The effective reduction of delayed
cerebral ischemia (DCI), a main contributor for poor outcome following
aneurysmal subarachnoid hemorrhage (SAH), remains challenging. Previous clinical trials on systemic pharmaceutical treatment of SAH mostly failed to improve outcome, probably because of insensitive pharmaceutical targets and outcome measures, small sample size, insufficient subarachnoid drug concentrations and also detrimental, systemic effects of the experimental treatment per se. Interestingly, in studies that are more recent, intrathecal administration of
nicardipine pellets following surgical
aneurysm repair was suggested to have a beneficial effect on DCI and neurological outcome. However, this positive effect remained restricted to patients who were treated surgically for a
ruptured aneurysm. Because of the favorable results of the preclinical data on DCI and neurological outcome in the absence of neurotoxicity or systemic side effects, we are initiating clinical trials.
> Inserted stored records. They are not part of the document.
Lemma validate_not_drop c p s a : idm_conn_sm_validate_pdu c p s = Ok a -> a <> CA_DROP.
Proof.
  unfold idm_conn_sm_validate_pdu. intros H.
  apply bind_Ok_inv in H as (_ & _ & H). apply bind_Ok_inv in H as (u & _ & H).
  destruct (validate_direction _ _ _) as [a' |] eqn:E.
  - injection H as <-. unfold validate_direction in E.
    destruct (IDM_PDU_OPCODE u), (ic_conn_type (ic s)), (iec_pdu_event_type c); try discriminate E; by injection E as <-.
  - assert (Hp : forall st ty, validate_noop st ty <> CA_DROP /\ validate_scsi st ty <> CA_DROP /\
                  validate_logout st ty <> CA_DROP /\ validate_login st ty <> CA_DROP).
    { intros st ty. destruct st, ty; done. }
    destruct (Hp (ic_state (ic s)) (iec_pdu_event_type c)) as (? & ? & ? & ?).
    destruct (IDM_PDU_OPCODE u); try discriminate H; by injection H as <-.
Qed.

Lemma validate_J b g c p s :
  J g s -> is_pdu_event c = true -> (b = true -> good_pdu s p) ->
  tri b (idm_conn_sm_validate_pdu c p s) (fun a => idm_conn_sm_validate_pdu c p s = Ok a).
Proof.
  intros H Hc Hp. destruct (idm_conn_sm_validate_pdu c p s) as [a |] eqn:E; [done |]. simpl.
  assert (H1 : tri b (idm_conn_sm_validate_pdu c p s) (fun _ => True)); [| by rewrite E in H1].
  unfold idm_conn_sm_validate_pdu. apply tri_VERIFY.
  { intros _. unfold is_pdu_event in Hc. by destruct (iec_pdu_event_type c). }
  intros _. apply tri_get_pdu; [done |]. intros u Hu.
  destruct (validate_direction _ _ _) eqn:Ed; [done |]. by destruct (IDM_PDU_OPCODE u).
Qed.

(** ** Delivery of the PDU *)
Lemma deliver_J b g c p a f s :
  J g s -> inv_g g -> a <> CA_DROP -> (b = true -> good_pdu s p) ->
  tri b (deliver a c p f s) (J (set_l (without p (g_live g)) g)).
Proof.
  intros H Hg Ha Hp.
  assert (Hw : terminal (g_st g) = false -> g_wait g = REF_NOWAIT).
  { intros Ht. rewrite (ig_wait _ Hg). unfold wait_for. by rewrite Ht. }
  assert (H' : J (set_l (without p (g_live g)) g) s).
  { apply J_sub; [done |]. intros q Hq. by apply without_sub in Hq as [? _]. }
  destruct a; simpl; [by apply pdu_complete_J | by apply J_emit | | done].
  destruct f; [done |]. case_bool_decide; [by apply rx_forward_J | by apply J_emit].
Qed.

(** ** The whole handler *)
(** The connection between events: [h] references are held elsewhere. *)
Record Inv (h : Z) (s : sm) : Prop := {
  I_mutex : ic_state_mutex (ic s) = false;
  I_real : real_state (ic_state (ic s));
  I_ffp : ic_ffp (ic s) = true -> ic_state (ic s) = CS_S5_LOGGED_IN \/ ic_state (ic s) = CS_S7_LOGOUT_REQ;
  I_wait : ir_waiting (ic_refcnt (ic s)) = wait_for (ic_state (ic s));
  I_valid : logged_in (ic_state (ic s)) = true -> ic_login_info_valid (ic s) = true;
  I_ref : ir_refcnt (ic_refcnt (ic s)) = Z.of_nat (length (taskq s)) + h;
  I_pdu : ic_pdu_events (ic s) = pdu_count (taskq s);
  I_global : if terminal (ic_state (ic s)) && (ir_refcnt (ic_refcnt (ic s)) =? 0)
             then exists cb, ir_cb (ic_refcnt (ic s)) = Some cb /\ global_taskq s = [cb]
             else global_taskq s = [];
  I_cb : terminal (ic_state (ic s)) = true -> ir_cb (ic_refcnt (ic s)) <> None;
  I_h : 0 <= h
}.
The PROMISE (Prolonged Release
nimOdipine MIcro particles after
Subarachnoid hemorrhage) trial is designed as an unblinded, nonrandomized, single-center, single-dose, dose-escalation safety and tolerability phase 1 study in patients surgically treated for aSAH and will investigate the effect of intracisternal
EG-1962 administration. The NEWTON (
Nimodipine microparticles to Enhance recovery While reducing TOxicity after
subarachNoid hemorrhage) trial is a phase 1/2a multicenter, controlled, randomized, open-label, dose-escalation, safety, tolerability, and pharmacokinetic study comparing
EG-1962 and
nimodipine in patients with aneurysmal SAH.